The decision could also result in workers’ compensation insurers and tortfeasors “racing to settle the insurers’ subrogated interests,” according to Gabriel, “for the sole purpose of limiting injured parties’ recovery.” He added that this is contrary to what the legislature intended when it “expressly provided for dual claims, one owned by the employee and one owned by the insurance carrier.”
“In any event, this case highlights for me the need for legislative clarification as to the nature of workers’ compensation carriers’ subrogated interests and the claims that injured workers retain when they accept workers’ compensation benefits and then separately pursue claims against tortfeasors,” Gabriel wrote. “I respectfully urge the legislature to take up this issue.”
“This controversial 4-3 decision, I believe, misinterpreted the underlying statutes and dealt a major blow to many injured workers in Colorado. I trust the legislature will right the ship during their next session,” Marco Bendinelli, who represented Scholle, said in an e-mail.
“Justice Gabriel’s dissent is consistent with 50 years of Colorado precedent,” said Ogborn Mihm partner Thomas Neville. He agreed that the issue requires a legislative fix. The workers’ compensation system “is not designed to fully get [a worker] back to 100% health — it’s designed to get them back to work,” said Neville, who co-authored a Colorado Trial Lawyers Association amicus brief supporting Scholle. Colorado’s system was meant to incentivize workers to sue tortfeasors to recover damages, he added, but the Scholle decision means injured workers, who are not made whole by workers’ compensation, will lose out on recovering past medical bills if the subrogation claim has been settled.
“The opinion does damage to the policies that the workers’ comp act purports to advance,” Neville said, adding that “we’ve now created a powerful disincentive for injured people to ensure that the bad actor is the one who bears the financial and economic costs that they create.”
Another problem, according to Neville, is that attorneys who represent injured workers often spend a lot of money to hire medical experts and build a case — costs the client typically has to bear. “And then, on the eve of trial, the worker’s comp carrier settles that case out from underneath you, and you can no longer introduce the past medical bills,” Neville said. That creates a lot of uncertainty for personal injury litigation, he said, and some attorneys he has spoken to have said they will no longer take cases involving workers’ compensation and large damages due to the decision.
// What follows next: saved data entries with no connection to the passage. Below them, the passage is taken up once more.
Lemma set_condition_loop_times now ty s r m cs :
  Forall (fun c => Cond_LastTransitionTime c <> None) cs ->
  Forall (fun c => Cond_LastTransitionTime c <> None) (set_condition_loop now ty s r m cs).
Proof.
  induction 1 as [|c cs Hc Hcs IH]; cbn; [done|].
  destruct (str_eqb _ _); constructor; auto.
  cbn. by destruct (decide _).
Qed.

Lemma assign_some now o c :
  (forall x, o = Some x -> Cond_LastTransitionTime x <> None) ->
  Cond_LastTransitionTime c = Cond_LastTransitionTime (seed (Cond_Type c) o) ->
  Cond_LastTransitionTime (assignLastTransitionTime now o c) <> None.
Proof.
  intros Ho Hc. unfold assignLastTransitionTime. destruct o as [x|]; [|done].
  destruct (decide _); [|done]. rewrite Hc. cbn. by apply Ho.
Qed.

Lemma old_condition_in ty cs c : old_condition ty cs = Some c -> c ∈ cs.
Proof.
  unfold old_condition. assert (forall o, fold_left
    (fun acc c => if str_eqb (Cond_Type c) ty then Some c else acc) cs o = Some c ->
    o = Some c \/ c ∈ cs) as H.
  { induction cs as [|x cs IH]; cbn; [auto|]. intros o E.
    apply IH in E as [E|E]; [|set_solver]. destruct (str_eqb _ _); [|auto].
    injection E as ->. set_solver. }
  intros E. by destruct (H _ E).
Qed.

(** C39. Reachable statuses are well formed: from a fresh status, every sequence
    of condition updates leaves either no conditions or exactly the four
    known ones in order, each with a transition time. *)
Theorem reachable_conditions_wf (st : RabbitmqClusterStatus) :
  status_reachable st -> conditions_wf (st_Conditions st).
Proof.
  induction 1 as [st H | st st' _ IH Hs]; [by left|].
  destruct Hs as [t rs st st' E | now ty s r m st].
  - right. split; [by eapply conditions_types|].
    assert (forall ty o, old_condition ty (st_Conditions st) = Some o ->
      Cond_LastTransitionTime o <> None) as Ht.
    { intros ty o Ho. apply old_condition_in in Ho.
      destruct IH as [E'|[_ HF]]; [rewrite E' in Ho; set_solver|].
      rewrite Forall_forall in HF. by apply HF. }
    apply SetConditions_unfold in E as (nw & Hnw & -> & _).
    destruct (no_warnings_loop_time _ _ _ Hnw) as [T1 T2]. rewrite seed_type in T2.
    repeat constructor.
    + apply assign_some; [apply Ht|]. destruct (all_replicas_loop_time rs (seed AllReplicasReady
        (old_condition AllReplicasReady (st_Conditions st)))) as [-> ->]. by rewrite seed_type.
    + apply assign_some; [apply Ht|]. destruct (cluster_available_loop_time rs (seed ClusterAvailable
        (old_condition ClusterAvailable (st_Conditions st)))) as [-> ->]. by rewrite seed_type.
    + apply assign_some; [apply Ht|]. by rewrite T1, T2.
    + destruct (old_condition ReconcileSuccess _) eqn:Eo; [by eapply Ht|done].
  - cbn. destruct IH as [->|[H1 H2]]; [by left|]. right.
    rewrite set_condition_loop_types. split; [done|]. by apply set_condition_loop_times.
Qed.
“If that’s the case, it doesn’t benefit anybody but insurance companies,” Neville said. “It certainly doesn’t benefit injured people.”
The high court was similarly split in its opinion in a companion case, Gill v. Waltz, also decided last week. The majority found Joseph Gill’s claim to recover past medical expenses was extinguished when a workers’ compensation insurer settled with the third-party tortfeasor, while Gabriel, Hood and Berkenkotter dissented.